Segment Open

(** * AI Scrum Master meeting agent: session lifecycle and transcript pipeline

    A shallow embedding of the parts of the service that carry invariants:

    - [main.py]: the text-intelligence wrappers ([clean_text_with_openrouter],
      [analyze_context_with_openrouter], [generate_meeting_summary]), the
      chunk and final-transcript endpoints, the session-history read and the
      stop / status endpoints;
    - [bot_service.py]: [MeetingAgent.stop] and the caption scan
      [_parse_current_captions];
    - [bot.py]: the status polling loop [poll_agent_status].

    Python [str] values are sequences of Unicode code points, dictionaries
    keyed by strings are finite maps, Python sets are finite sets.  Network
    calls, the browser page, the clock and the chat API are inputs of the
    functions that await them: every await point receives its outcome from
    an explicit environment record. *)

From Stdlib Require Import ZArith NArith List Bool Lia String Ascii.
From stdpp Require Import base option list gmap.

Import ListNotations.
Local Open Scope list_scope.

(** ** Python strings *)

Module PyStr.

(** A [str] is a list of code points. *)
Abbreviation pystr := (list N).

Definition byte_of_ascii (a : ascii) : N := N_of_ascii a.

Fixpoint bytes_of_string (s : string) : list N :=
  match s with
  | EmptyString => []
  | String a r => byte_of_ascii a :: bytes_of_string r
  end.

(** UTF-8 decoding of the bytes of a source literal (well-formed input). *)
Fixpoint utf8_decode (bs : list N) : pystr :=
  match bs with
  | [] => []
  | b0 :: r0 =>
      if (b0 <? 128)%N then b0 :: utf8_decode r0
      else if (b0 <? 224)%N then
        match r0 with
        | b1 :: r1 => ((b0 - 192) * 64 + (b1 - 128))%N :: utf8_decode r1
        | _ => []
        end
      else if (b0 <? 240)%N then
        match r0 with
        | b1 :: b2 :: r2 =>
            ((b0 - 224) * 4096 + (b1 - 128) * 64 + (b2 - 128))%N :: utf8_decode r2
        | _ => []
        end
      else
        match r0 with
        | b1 :: b2 :: b3 :: r3 =>
            ((b0 - 240) * 262144 + (b1 - 128) * 4096 + (b2 - 128) * 64 + (b3 - 128))%N
              :: utf8_decode r3
        | _ => []
        end
  end.

Definition lit (s : string) : pystr := utf8_decode (bytes_of_string s).

(** *** Comparison, search and slicing *)

Fixpoint str_eqb (a b : pystr) : bool :=
  match a, b with
  | [], [] => true
  | x :: a', y :: b' => N.eqb x y && str_eqb a' b'
  | _, _ => false
  end.

(** [s.startswith(p)] *)
Fixpoint startswith (s p : pystr) : bool :=
  match p, s with
  | [], _ => true
  | x :: p', y :: s' => N.eqb x y && startswith s' p'
  | _ :: _, [] => false
  end.

(** [sub in s] *)
Fixpoint contains (s sub : pystr) : bool :=
  startswith s sub ||
  match s with
  | [] => false
  | _ :: s' => contains s' sub
  end.

(** [s.find(sub)]: the least index at which [sub] occurs, [-1] when it does
    not occur. *)
Fixpoint find (s sub : pystr) : Z :=
  if startswith s sub then 0%Z
  else match s with
       | [] => (-1)%Z
       | _ :: s' => let i := find s' sub in
                    if (i <? 0)%Z then (-1)%Z else (i + 1)%Z
       end.

(** [l[i:]] with Python's treatment of negative and out-of-range indices. *)
Definition slice_from {A : Type} (i : Z) (l : list A) : list A :=
  if (i <? 0)%Z
  then drop (Z.to_nat (Z.max 0 (Z.of_nat (length l) + i))) l
  else drop (Z.to_nat i) l.

(** [x in l] for a list of strings. *)
Definition str_in (x : pystr) (l : list pystr) : bool :=
  existsb (str_eqb x) l.

(** *** Whitespace

    The code points for which [str.isspace] holds; [str.strip()] removes
    them from both ends. *)
Definition isspace (c : N) : bool :=
  ((9 <=? c) && (c <=? 13) || (28 <=? c) && (c <=? 32) ||
   (c =? 133) || (c =? 160) || (c =? 5760) ||
   (8192 <=? c) && (c <=? 8202) ||
   (c =? 8232) || (c =? 8233) || (c =? 8239) || (c =? 8287) ||
   (c =? 12288))%N.

Fixpoint lstrip (s : pystr) : pystr :=
  match s with
  | [] => []
  | c :: r => if isspace c then lstrip r else s
  end.

Definition rstrip (s : pystr) : pystr := rev (lstrip (rev s)).

Definition strip (s : pystr) : pystr := rstrip (lstrip s).

(** *** Splitting, joining and replacing *)

(** [s.split(c)] for a one-character separator. *)
Fixpoint split_on (c : N) (s : pystr) : list pystr :=
  match s with
  | [] => [[]]
  | x :: r =>
      if N.eqb x c then [] :: split_on c r
      else match split_on c r with
           | h :: t => (x :: h) :: t
           | [] => [[x]]
           end
  end.

(** [s.split(c, 1)]: the text before the first [c] and, when [c] occurs,
    the text after it. *)
Fixpoint split_once (c : N) (s : pystr) : pystr * option pystr :=
  match s with
  | [] => ([], None)
  | x :: r =>
      if N.eqb x c then ([], Some r)
      else let '(h, t) := split_once c r in (x :: h, t)
  end.

(** [sep.join(l)] *)
Fixpoint join (sep : pystr) (l : list pystr) : pystr :=
  match l with
  | [] => []
  | [x] => x
  | x :: r => x ++ sep ++ join sep r
  end.

(** The left-to-right scan of [s.replace(old, new)] for a non-empty [old]:
    [skip] counts the characters of a match still to be dropped. *)
Fixpoint replace_go (old new : pystr) (skip : nat) (s : pystr) : pystr :=
  match s with
  | [] => []
  | c :: r =>
      match skip with
      | S k => replace_go old new k r
      | O =>
          if startswith s old
          then new ++ replace_go old new (length old - 1) r
          else c :: replace_go old new O r
      end
  end.

(** [s.replace(old, new)]; an empty [old] matches between any two
    characters and at both ends. *)
Definition replace (s old new : pystr) : pystr :=
  match old with
  | [] => new ++ flat_map (fun c => c :: new) s
  | _ :: _ => replace_go old new 0 s
  end.

(** *** Decimal rendering of a non-negative integer ([str(n)]) *)

Fixpoint dec_digits (fuel : nat) (n : N) (acc : pystr) : pystr :=
  match fuel with
  | O => acc
  | S f =>
      let acc' := (48 + n mod 10)%N :: acc in
      if (n / 10 =? 0)%N then acc' else dec_digits f (n / 10)%N acc'
  end.

Definition str_of_N (n : N) : pystr :=
  dec_digits (S (N.to_nat (N.log2 n))) n [].

(** *** Characters and literals used by the service *)

Definition ch_nl : N := 10.
Definition ch_space : N := 32.
Definition ch_star : N := 42.
Definition ch_comma : N := 44.
Definition ch_colon : N := 58.
Definition ch_semicolon : N := 59.
Definition ch_lbracket : N := 91.
Definition ch_rbracket : N := 93.

End PyStr.

Import PyStr.

(** ** The parts of the Python runtime that rest on Unicode tables

    Case mapping, the digit property and the regular-expression engine are
    library code; the service is modelled over any implementation of
    them. *)

Class PyRuntime := {
  (** [str.upper] *)
  py_upper : pystr -> pystr;
  (** [str.lower] *)
  py_lower : pystr -> pystr;
  (** [str.isdigit] on one character *)
  py_isdigit : N -> bool;
  (** [re.findall(r'(\w+):\s', s)] *)
  findall_speakers : pystr -> list pystr;
  (** [re.findall(username_patterns[i], s, re.IGNORECASE)] *)
  findall_usernames : nat -> pystr -> list pystr
}.

(** ** Exceptions and effects

    A handler of the backend runs against the module-level dictionaries and
    the network.  Its model is a function from the backend state to a value
    or a raised exception, together with the state it leaves behind; what
    it changed before raising stays changed. *)

Inductive pyexn : Type :=
| HTTPException (status_code : Z) (detail : pystr)
| KeyError (key : pystr)
| RuntimeError (msg : pystr).

Inductive exc (A : Type) : Type :=
| Val (a : A)
| Raise (e : pyexn).
Arguments Val {A} a.
Arguments Raise {A} e.

(** [str(e)]; an [HTTPException] prints as its status code and detail. *)
Definition str_of_exn (e : pyexn) : pystr :=
  match e with
  | HTTPException c d => str_of_N (Z.to_N c) ++ lit ": " ++ d
  | KeyError k => lit "'" ++ k ++ lit "'"
  | RuntimeError m => m
  end.

(** The outcome of one HTTP request to the text-intelligence service:
    the client raised, or it returned a status code, the body text and,
    for a body that is JSON of the chat-completion form, the string at
    [choices[0].message.content]. *)
Inductive completion : Type :=
| Content (c : pystr)
| Malformed (why : pystr).

Inductive http_result : Type :=
| HttpFailed (why : pystr)
| HttpResponse (status_code : Z) (text : pystr) (body : completion).

(** ** Data model of the backend ([main.py]) *)

(** One entry of a session's [chunks] list. *)
Record Chunk : Type := mkChunk {
  chunk_timestamp : pystr;
  chunk_original : pystr;
  chunk_cleaned : pystr
}.

(** A value of the [session_history] dictionary. *)
Record SessionData : Type := mkSessionData {
  chunks : list Chunk;
  questions_asked : Z;
  participants : gset pystr;
  created_at : pystr;
  status : option pystr;
  completed_at : option pystr
}.

Record ChunkProcessRequest : Type := mkChunkRequest {
  cr_session_id : pystr;
  cr_text_chunk : pystr;
  cr_timestamp : pystr
}.

Inductive action : Type := ask_question | continue.

Record ChunkProcessResponse : Type := mkChunkResponse {
  resp_action : action;
  resp_question_text : option pystr;
  resp_cleaned_text : option pystr
}.

Record FinalTranscriptRequest : Type := mkFinalRequest {
  fr_session_id : pystr;
  fr_full_raw_transcript : pystr
}.

Record MeetingSummary : Type := mkMeetingSummary {
  ms_participants : list pystr;
  ms_key_decisions : list pystr;
  ms_action_items : list pystr;
  ms_questions_asked : list pystr;
  ms_meeting_duration : pystr;
  ms_summary_text : pystr
}.

Record FinalTranscriptResponse : Type := mkFinalResponse {
  ft_success : bool;
  ft_summary : option MeetingSummary;
  ft_telegram_sent : bool;
  ft_message : pystr
}.

(** The fields of [MeetingAgent] that the endpoints read or write. *)
Record MeetingAgent : Type := mkMeetingAgent {
  agent_session_id : pystr;
  agent_meeting_url : pystr;
  agent_status : pystr;
  agent_error_message : option pystr;
  agent_should_stop : bool;
  agent_driver : bool;
  agent_seen_captions : gset pystr
}.

(** Requests leaving the process, in the order in which they are made. *)
Inductive request : Type :=
| ReqClean (text : pystr)
| ReqGate (context current : pystr) (asked : Z)
| ReqSummary (transcript : pystr)
| ReqTelegram (session_id : pystr) (summary : MeetingSummary)
| ReqFinalTranscript (session_id transcript : pystr)
| ReqDriverQuit (session_id : pystr).

(** The module-level state: the two dictionaries and the requests made so
    far. *)
Record Backend : Type := mkBackend {
  session_history : gmap pystr SessionData;
  active_sessions : gmap pystr MeetingAgent;
  outbox : list request
}.

(** [ai_configured] and the presence of [TELEGRAM_BOT_TOKEN], both fixed
    when the module is loaded. *)
Record Config : Type := mkConfig {
  ai_configured : bool;
  telegram_configured : bool
}.

(** *** The handler monad *)

Definition Py (A : Type) : Type := Backend -> exc A * Backend.

Definition ret {A : Type} (a : A) : Py A := fun s => (Val a, s).

Definition bind {A B : Type} (m : Py A) (k : A -> Py B) : Py B :=
  fun s =>
    match m s with
    | (Val a, s') => k a s'
    | (Raise e, s') => (Raise e, s')
    end.

Definition raise {A : Type} (e : pyexn) : Py A := fun s => (Raise e, s).

(** [try: body except Exception as e: handler(e)] *)
Definition try_except {A : Type} (body : Py A) (handler : pyexn -> Py A) : Py A :=
  fun s =>
    match body s with
    | (Val a, s') => (Val a, s')
    | (Raise e, s') => handler e s'
    end.

Definition gets {A : Type} (f : Backend -> A) : Py A := fun s => (Val (f s), s).

Definition modify (f : Backend -> Backend) : Py unit := fun s => (Val tt, f s).

Notation "x <~ m ; k" := (bind m (fun x => k))
  (at level 200, m at level 100, k at level 200, right associativity,
   format "'[v' x  <~  m ; '/' k ']'").
Notation "m >> k" := (bind m (fun _ => k))
  (at level 200, k at level 200, right associativity, only parsing).

(** Sending a request: it is recorded, and the client returns or raises as
    the network decides. *)
Definition http_post (q : request) (r : http_result) : Py (Z * pystr * completion) :=
  modify (fun s => mkBackend (session_history s) (active_sessions s) (outbox s ++ [q])) >>
  match r with
  | HttpFailed why => raise (RuntimeError why)
  | HttpResponse code text body => ret (code, text, body)
  end.

(** [response.json()['choices'][0]['message']['content']] *)
Definition message_content (b : completion) : Py pystr :=
  match b with
  | Content c => ret c
  | Malformed why => raise (RuntimeError why)
  end.

Definition set_session_history (h : gmap pystr SessionData) : Py unit :=
  modify (fun s => mkBackend h (active_sessions s) (outbox s)).

Definition set_active_sessions (a : gmap pystr MeetingAgent) : Py unit :=
  modify (fun s => mkBackend (session_history s) a (outbox s)).

(** [session_history[sid]], a [KeyError] when the key is absent. *)
Definition get_session (sid : pystr) : Py SessionData :=
  h <~ gets session_history;
  match h !! sid with
  | Some sd => ret sd
  | None => raise (KeyError sid)
  end.

(** In-place update of the dictionary stored under [sid]. *)
Definition update_session (sid : pystr) (f : SessionData -> SessionData) : Py unit :=
  sd <~ get_session sid;
  h <~ gets session_history;
  set_session_history (<[sid := f sd]> h).
(** * Solana MultiSend: batch planning, account provisioning and confirmation

    A shallow embedding of the send pipeline of [src/App.tsx] (and of the
    stand-alone builder of [src/utils/solanaUtils.ts]):

    - [handleParse]: tokenising the recipient text and capping the list;
    - the chunking loop and the amount conversion of
      [buildMultiSendTransaction];
    - the associated-token-account resolution of [buildMultiSendTransaction];
    - [confirmTransactionWithTimeout]: the polling confirmation watcher;
    - [handleSend] and [handleMultiTokenSend]: the two orchestrators.

    JavaScript strings are sequences of UTF-16 code units, JavaScript numbers
    are IEEE-754 binary64 values (the [spec_float] of the standard library at
    precision 53), asynchronous code is sequential code over an explicit
    machine state, and exceptions are an error result. *)

From Stdlib Require Import String Ascii DecimalString.
From Stdlib Require Import ZArith NArith List Lia Bool Arith.
From Stdlib Require Import SpecFloat.
From Equations Require Import Equations.
Import ListNotations.

Set Implicit Arguments.

(* ===================================================================== *)
(** * Part I. Definitions                                                 *)
(* ===================================================================== *)

(** ** JavaScript strings *)

Definition code_unit := N.
Definition jsstring := list code_unit.

(** A string literal of the source, as code units. *)
Definition js (s : string) : jsstring :=
  map N_of_ascii (list_ascii_of_string s).

(** The code units matched by [\s] in a regular expression, which are also
    the ones removed by [String.prototype.trim] and skipped by [parseFloat]:
    ECMAScript's WhiteSpace and LineTerminator. *)
Definition is_white_space (c : code_unit) : bool :=
  ((c =? 9) || (c =? 10) || (c =? 11) || (c =? 12) || (c =? 13) || (c =? 32)
   || (c =? 160) || (c =? 5760) || ((8192 <=? c) && (c <=? 8202))
   || (c =? 8232) || (c =? 8233) || (c =? 8239) || (c =? 8287)
   || (c =? 12288) || (c =? 65279))%N.

Fixpoint drop_while (p : code_unit -> bool) (s : jsstring) : jsstring :=
  match s with
  | [] => []
  | c :: s' => if p c then drop_while p s' else s
  end.

(** [s.trim()] *)
Definition trim (s : jsstring) : jsstring :=
  rev (drop_while is_white_space (rev (drop_while is_white_space s))).

(** Truthiness of a string value: every string but the empty one. *)
Definition truthy (s : jsstring) : bool :=
  match s with [] => false | _ :: _ => true end.

(** [a || b] on strings. *)
Definition or_else (a b : jsstring) : jsstring := if truthy a then a else b.

(** The character class [[\n\s,]] of [handleParse]. *)
Definition is_separator (c : code_unit) : bool :=
  ((c =? 10) || is_white_space c || (c =? 44))%N.

(** [text.split(/[\n\s,]+/)]: the pieces of [text] between maximal runs of
    separators.  [cur] is the piece being read, reversed; [in_sep] tells that
    the previous code unit was a separator, so that a run of separators closes
    one piece only.  A separator at the start or at the end of the text leaves
    an empty piece there, as [split] does. *)
Fixpoint split_go (cur : jsstring) (in_sep : bool) (text : jsstring)
  : list jsstring :=
  match text with
  | [] => [rev cur]
  | c :: rest =>
      if is_separator c
      then if in_sep then split_go [] true rest
           else rev cur :: split_go [] true rest
      else split_go (c :: cur) false rest
  end.

Definition split_separators (text : jsstring) : list jsstring :=
  split_go [] false text.

(** [arr.slice(start, end)] for indices within [0, 2^53). *)
Definition slice {A} (arr : list A) (start end_ : nat) : list A :=
  firstn (end_ - start) (skipn start arr).

(** [for (let i = start; i < n; i += step) { body }], the loop state being
    what the body updates.  The step is one of the positive constants of the
    source. *)
Equations? for_step {S} (n : nat) (step : positive) (body : nat -> S -> S)
    (i : nat) (s : S) : S by wf (n - i) lt :=
  for_step n step body i s with lt_dec i n => {
    | left _ := for_step n step body (i + Pos.to_nat step) (body i s);
    | right _ := s }.
Proof. lia. Qed.

(** ** Constants of [App.tsx] *)

Definition MAX_BATCH_SIZE : nat := 100.
Definition MAX_TX_SIZE_SOL : positive := 8.
Definition MAX_TX_SIZE_SPL : positive := 5.
Definition SOL_MINT : jsstring := js "SOL".

(** ** Recipients and [handleParse] *)

Record Recipient := { address : jsstring; amount : jsstring }.

Inductive Mode := SAME | DIFF.

(** The tokens of [handleParse]:
    [text.split(/[\n\s,]+/).filter(token => token.trim() !== '')]. *)
Definition tokenize (text : jsstring) : list jsstring :=
  filter (fun token => truthy (trim token)) (split_separators text).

Segment Closed

- _Task_
Which of the lines above carry the string "account"? Copy every one.

- _Completed task_
(** * Solana MultiSend: batch planning, account provisioning and confirmation
    - the associated-token-account resolution of [buildMultiSendTransaction];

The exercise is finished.